---------- DATASET CONTENT ----------

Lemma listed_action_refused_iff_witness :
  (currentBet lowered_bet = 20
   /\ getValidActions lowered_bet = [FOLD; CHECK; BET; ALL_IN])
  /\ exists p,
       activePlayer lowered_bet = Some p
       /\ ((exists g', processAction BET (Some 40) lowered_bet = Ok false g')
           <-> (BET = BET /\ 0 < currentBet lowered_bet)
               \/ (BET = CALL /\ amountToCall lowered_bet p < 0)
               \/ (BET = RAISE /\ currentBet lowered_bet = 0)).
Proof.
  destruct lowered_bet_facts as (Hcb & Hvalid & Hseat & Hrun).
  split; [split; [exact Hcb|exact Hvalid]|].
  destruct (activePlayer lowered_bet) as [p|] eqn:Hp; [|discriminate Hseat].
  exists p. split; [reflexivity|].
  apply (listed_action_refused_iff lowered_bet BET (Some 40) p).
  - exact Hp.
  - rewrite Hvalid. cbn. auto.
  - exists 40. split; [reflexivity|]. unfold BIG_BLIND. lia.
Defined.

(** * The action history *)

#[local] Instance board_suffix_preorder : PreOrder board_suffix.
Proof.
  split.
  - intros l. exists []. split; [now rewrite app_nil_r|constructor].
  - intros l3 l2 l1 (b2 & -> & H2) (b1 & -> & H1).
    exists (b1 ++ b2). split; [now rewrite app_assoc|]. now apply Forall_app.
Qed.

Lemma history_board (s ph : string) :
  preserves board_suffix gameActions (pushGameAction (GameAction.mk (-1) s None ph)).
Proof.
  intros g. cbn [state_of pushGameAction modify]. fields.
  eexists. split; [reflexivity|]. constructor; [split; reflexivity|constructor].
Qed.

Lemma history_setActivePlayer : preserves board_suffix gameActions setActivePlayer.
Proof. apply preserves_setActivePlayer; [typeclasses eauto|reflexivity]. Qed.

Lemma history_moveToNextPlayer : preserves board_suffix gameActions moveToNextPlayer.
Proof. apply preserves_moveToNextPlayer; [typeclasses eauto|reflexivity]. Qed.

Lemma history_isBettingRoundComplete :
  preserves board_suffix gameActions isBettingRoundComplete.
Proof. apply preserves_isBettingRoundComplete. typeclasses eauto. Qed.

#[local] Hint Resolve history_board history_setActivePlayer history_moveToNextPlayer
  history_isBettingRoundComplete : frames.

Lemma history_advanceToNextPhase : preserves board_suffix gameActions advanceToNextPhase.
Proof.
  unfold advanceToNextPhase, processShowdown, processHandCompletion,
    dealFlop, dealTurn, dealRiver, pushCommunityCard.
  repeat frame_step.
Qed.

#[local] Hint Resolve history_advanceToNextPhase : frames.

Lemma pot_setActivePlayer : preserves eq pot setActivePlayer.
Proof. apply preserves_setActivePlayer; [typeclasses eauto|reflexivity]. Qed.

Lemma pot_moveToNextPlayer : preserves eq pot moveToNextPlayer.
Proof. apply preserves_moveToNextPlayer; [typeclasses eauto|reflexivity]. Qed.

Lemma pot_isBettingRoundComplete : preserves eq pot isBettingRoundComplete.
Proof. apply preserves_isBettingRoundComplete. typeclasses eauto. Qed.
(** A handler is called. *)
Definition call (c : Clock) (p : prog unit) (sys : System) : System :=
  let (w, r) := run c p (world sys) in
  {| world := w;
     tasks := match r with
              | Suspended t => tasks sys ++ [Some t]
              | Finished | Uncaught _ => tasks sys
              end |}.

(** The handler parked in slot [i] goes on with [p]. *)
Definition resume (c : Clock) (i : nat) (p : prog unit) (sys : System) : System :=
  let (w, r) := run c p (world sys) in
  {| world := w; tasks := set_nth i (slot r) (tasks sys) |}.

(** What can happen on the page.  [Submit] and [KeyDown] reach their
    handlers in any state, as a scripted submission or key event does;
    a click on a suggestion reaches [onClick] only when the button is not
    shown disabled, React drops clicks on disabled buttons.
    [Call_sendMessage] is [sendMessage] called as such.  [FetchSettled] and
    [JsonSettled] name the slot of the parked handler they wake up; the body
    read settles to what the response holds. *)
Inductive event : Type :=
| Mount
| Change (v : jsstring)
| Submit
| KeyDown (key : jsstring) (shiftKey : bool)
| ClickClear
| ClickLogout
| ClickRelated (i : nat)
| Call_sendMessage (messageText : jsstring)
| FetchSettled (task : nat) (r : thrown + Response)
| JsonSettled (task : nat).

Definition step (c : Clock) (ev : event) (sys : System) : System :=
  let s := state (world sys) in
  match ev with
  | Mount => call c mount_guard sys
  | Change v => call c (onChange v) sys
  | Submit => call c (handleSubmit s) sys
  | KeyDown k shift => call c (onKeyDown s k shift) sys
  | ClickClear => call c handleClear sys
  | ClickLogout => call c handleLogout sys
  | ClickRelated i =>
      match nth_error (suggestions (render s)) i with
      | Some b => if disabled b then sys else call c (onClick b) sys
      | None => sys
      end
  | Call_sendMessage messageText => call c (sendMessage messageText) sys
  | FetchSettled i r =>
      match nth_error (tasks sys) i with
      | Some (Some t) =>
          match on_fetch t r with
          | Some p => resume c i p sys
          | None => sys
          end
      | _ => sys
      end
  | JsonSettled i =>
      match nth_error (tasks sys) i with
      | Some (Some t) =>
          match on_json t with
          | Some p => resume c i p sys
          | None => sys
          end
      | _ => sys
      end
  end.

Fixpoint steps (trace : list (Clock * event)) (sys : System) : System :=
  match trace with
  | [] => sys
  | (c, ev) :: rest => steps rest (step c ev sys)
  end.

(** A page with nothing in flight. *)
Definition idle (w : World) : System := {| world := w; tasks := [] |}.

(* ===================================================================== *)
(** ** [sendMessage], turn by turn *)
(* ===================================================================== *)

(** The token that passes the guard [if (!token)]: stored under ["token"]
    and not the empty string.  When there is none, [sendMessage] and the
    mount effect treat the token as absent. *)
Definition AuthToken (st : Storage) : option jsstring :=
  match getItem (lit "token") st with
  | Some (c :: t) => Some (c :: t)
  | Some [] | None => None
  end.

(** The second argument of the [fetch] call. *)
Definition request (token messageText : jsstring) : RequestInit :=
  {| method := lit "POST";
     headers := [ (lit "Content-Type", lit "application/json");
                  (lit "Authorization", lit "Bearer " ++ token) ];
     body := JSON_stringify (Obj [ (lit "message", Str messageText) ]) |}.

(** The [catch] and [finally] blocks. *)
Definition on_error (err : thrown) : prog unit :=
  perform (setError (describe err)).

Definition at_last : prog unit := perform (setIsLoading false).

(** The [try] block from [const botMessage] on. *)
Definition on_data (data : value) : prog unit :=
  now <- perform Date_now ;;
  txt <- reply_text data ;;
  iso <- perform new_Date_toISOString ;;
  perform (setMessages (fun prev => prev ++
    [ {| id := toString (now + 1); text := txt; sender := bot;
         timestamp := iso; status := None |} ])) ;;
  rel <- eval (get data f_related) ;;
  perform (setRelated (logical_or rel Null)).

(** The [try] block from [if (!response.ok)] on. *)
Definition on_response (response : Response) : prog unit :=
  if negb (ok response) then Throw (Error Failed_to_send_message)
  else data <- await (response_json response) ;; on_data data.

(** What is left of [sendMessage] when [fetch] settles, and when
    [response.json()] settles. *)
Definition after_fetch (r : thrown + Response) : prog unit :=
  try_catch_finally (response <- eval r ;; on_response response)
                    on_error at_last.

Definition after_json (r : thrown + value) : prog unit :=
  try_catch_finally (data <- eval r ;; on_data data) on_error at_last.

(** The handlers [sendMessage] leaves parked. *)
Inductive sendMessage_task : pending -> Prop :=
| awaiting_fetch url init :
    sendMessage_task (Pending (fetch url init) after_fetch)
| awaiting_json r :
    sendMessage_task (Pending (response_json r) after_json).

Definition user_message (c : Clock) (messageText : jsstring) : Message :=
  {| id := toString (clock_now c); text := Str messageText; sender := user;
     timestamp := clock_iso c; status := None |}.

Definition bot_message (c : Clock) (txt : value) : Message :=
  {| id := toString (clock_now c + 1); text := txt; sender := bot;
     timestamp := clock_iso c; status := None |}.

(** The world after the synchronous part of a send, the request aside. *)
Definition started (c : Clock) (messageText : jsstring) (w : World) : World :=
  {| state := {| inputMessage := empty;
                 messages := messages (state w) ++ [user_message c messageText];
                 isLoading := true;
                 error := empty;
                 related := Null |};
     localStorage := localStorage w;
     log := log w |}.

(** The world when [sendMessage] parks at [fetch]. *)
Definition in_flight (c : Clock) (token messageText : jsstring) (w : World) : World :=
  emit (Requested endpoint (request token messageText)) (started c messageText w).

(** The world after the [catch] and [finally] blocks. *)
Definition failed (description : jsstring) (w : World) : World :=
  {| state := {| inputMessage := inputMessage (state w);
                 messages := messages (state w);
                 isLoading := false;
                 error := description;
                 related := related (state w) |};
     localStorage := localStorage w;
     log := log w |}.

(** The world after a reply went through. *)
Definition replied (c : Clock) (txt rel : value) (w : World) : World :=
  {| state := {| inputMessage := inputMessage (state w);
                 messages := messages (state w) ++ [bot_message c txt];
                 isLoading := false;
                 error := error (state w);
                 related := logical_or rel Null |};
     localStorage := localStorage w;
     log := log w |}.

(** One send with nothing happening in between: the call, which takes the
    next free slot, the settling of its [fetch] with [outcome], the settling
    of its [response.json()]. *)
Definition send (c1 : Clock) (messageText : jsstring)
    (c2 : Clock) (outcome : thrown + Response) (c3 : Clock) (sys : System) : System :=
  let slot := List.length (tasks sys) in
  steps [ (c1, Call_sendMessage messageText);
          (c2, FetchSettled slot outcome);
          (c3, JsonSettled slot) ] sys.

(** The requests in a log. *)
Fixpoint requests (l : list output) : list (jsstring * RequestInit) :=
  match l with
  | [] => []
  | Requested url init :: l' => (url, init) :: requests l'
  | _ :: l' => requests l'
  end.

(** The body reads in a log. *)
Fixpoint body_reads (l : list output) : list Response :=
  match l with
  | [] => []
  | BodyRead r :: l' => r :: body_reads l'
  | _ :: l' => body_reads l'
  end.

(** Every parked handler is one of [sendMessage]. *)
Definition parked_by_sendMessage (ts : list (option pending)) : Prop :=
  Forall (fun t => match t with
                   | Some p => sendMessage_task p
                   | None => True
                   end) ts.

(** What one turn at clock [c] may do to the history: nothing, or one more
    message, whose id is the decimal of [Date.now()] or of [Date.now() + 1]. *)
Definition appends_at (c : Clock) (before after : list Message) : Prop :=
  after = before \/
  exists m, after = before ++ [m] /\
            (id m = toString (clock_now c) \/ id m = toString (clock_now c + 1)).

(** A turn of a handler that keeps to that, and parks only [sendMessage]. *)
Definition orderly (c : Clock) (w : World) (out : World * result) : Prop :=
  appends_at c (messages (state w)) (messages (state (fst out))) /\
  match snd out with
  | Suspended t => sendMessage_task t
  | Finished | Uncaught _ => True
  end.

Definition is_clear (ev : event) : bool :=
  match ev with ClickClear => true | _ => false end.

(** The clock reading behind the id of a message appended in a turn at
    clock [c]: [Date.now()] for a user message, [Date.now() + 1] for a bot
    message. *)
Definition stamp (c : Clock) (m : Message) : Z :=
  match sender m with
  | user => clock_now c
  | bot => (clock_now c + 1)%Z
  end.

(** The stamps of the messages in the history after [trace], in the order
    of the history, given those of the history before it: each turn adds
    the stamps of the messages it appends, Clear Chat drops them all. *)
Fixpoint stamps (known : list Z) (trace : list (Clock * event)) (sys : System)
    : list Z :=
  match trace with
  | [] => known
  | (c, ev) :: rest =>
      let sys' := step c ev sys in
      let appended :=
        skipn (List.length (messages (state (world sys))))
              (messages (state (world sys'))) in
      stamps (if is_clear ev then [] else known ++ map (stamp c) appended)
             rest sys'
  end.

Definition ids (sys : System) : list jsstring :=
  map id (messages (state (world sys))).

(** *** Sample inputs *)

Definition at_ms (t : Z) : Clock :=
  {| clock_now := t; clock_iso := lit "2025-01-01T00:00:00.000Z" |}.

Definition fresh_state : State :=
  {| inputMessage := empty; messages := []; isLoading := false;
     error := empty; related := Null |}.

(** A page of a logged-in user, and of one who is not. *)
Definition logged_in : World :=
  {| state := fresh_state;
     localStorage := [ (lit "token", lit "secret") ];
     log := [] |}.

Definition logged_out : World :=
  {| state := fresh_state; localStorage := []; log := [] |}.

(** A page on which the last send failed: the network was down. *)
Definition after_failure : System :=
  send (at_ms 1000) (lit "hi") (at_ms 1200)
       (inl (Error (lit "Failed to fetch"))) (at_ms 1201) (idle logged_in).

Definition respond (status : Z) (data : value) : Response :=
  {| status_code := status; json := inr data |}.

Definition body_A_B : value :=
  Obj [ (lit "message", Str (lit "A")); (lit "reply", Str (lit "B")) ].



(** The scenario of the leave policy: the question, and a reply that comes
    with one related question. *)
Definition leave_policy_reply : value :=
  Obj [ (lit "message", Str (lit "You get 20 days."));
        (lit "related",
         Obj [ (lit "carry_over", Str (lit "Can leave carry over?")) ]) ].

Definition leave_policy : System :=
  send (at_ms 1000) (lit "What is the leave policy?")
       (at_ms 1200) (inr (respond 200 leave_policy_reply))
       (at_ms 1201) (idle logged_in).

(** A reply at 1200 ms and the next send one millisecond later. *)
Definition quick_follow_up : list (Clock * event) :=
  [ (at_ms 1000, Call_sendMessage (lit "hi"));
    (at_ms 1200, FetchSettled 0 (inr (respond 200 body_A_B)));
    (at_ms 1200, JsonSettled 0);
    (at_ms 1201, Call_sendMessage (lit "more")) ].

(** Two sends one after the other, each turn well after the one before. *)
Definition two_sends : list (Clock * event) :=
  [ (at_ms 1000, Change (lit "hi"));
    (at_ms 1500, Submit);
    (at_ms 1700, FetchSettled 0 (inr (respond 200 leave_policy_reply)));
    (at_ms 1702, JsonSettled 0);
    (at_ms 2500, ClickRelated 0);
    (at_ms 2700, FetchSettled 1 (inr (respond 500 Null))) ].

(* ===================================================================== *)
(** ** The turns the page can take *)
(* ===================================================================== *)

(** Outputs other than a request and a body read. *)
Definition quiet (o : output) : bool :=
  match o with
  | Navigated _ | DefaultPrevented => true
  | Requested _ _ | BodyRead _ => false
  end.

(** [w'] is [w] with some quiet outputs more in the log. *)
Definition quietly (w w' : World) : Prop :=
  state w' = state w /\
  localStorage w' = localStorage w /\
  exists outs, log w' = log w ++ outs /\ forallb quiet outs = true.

----------

:: EXERCISE DETAILS ::
Lines after the one containing "destruct lowered_bet_facts as" are not part of the task. Output the entries exactly from their first line through that one.

:: EXPECTED ANSWER ::
Lemma listed_action_refused_iff_witness :
  (currentBet lowered_bet = 20
   /\ getValidActions lowered_bet = [FOLD; CHECK; BET; ALL_IN])
  /\ exists p,
       activePlayer lowered_bet = Some p
       /\ ((exists g', processAction BET (Some 40) lowered_bet = Ok false g')
           <-> (BET = BET /\ 0 < currentBet lowered_bet)
               \/ (BET = CALL /\ amountToCall lowered_bet p < 0)
               \/ (BET = RAISE /\ currentBet lowered_bet = 0)).
Proof.
  destruct lowered_bet_facts as (Hcb & Hvalid & Hseat & Hrun).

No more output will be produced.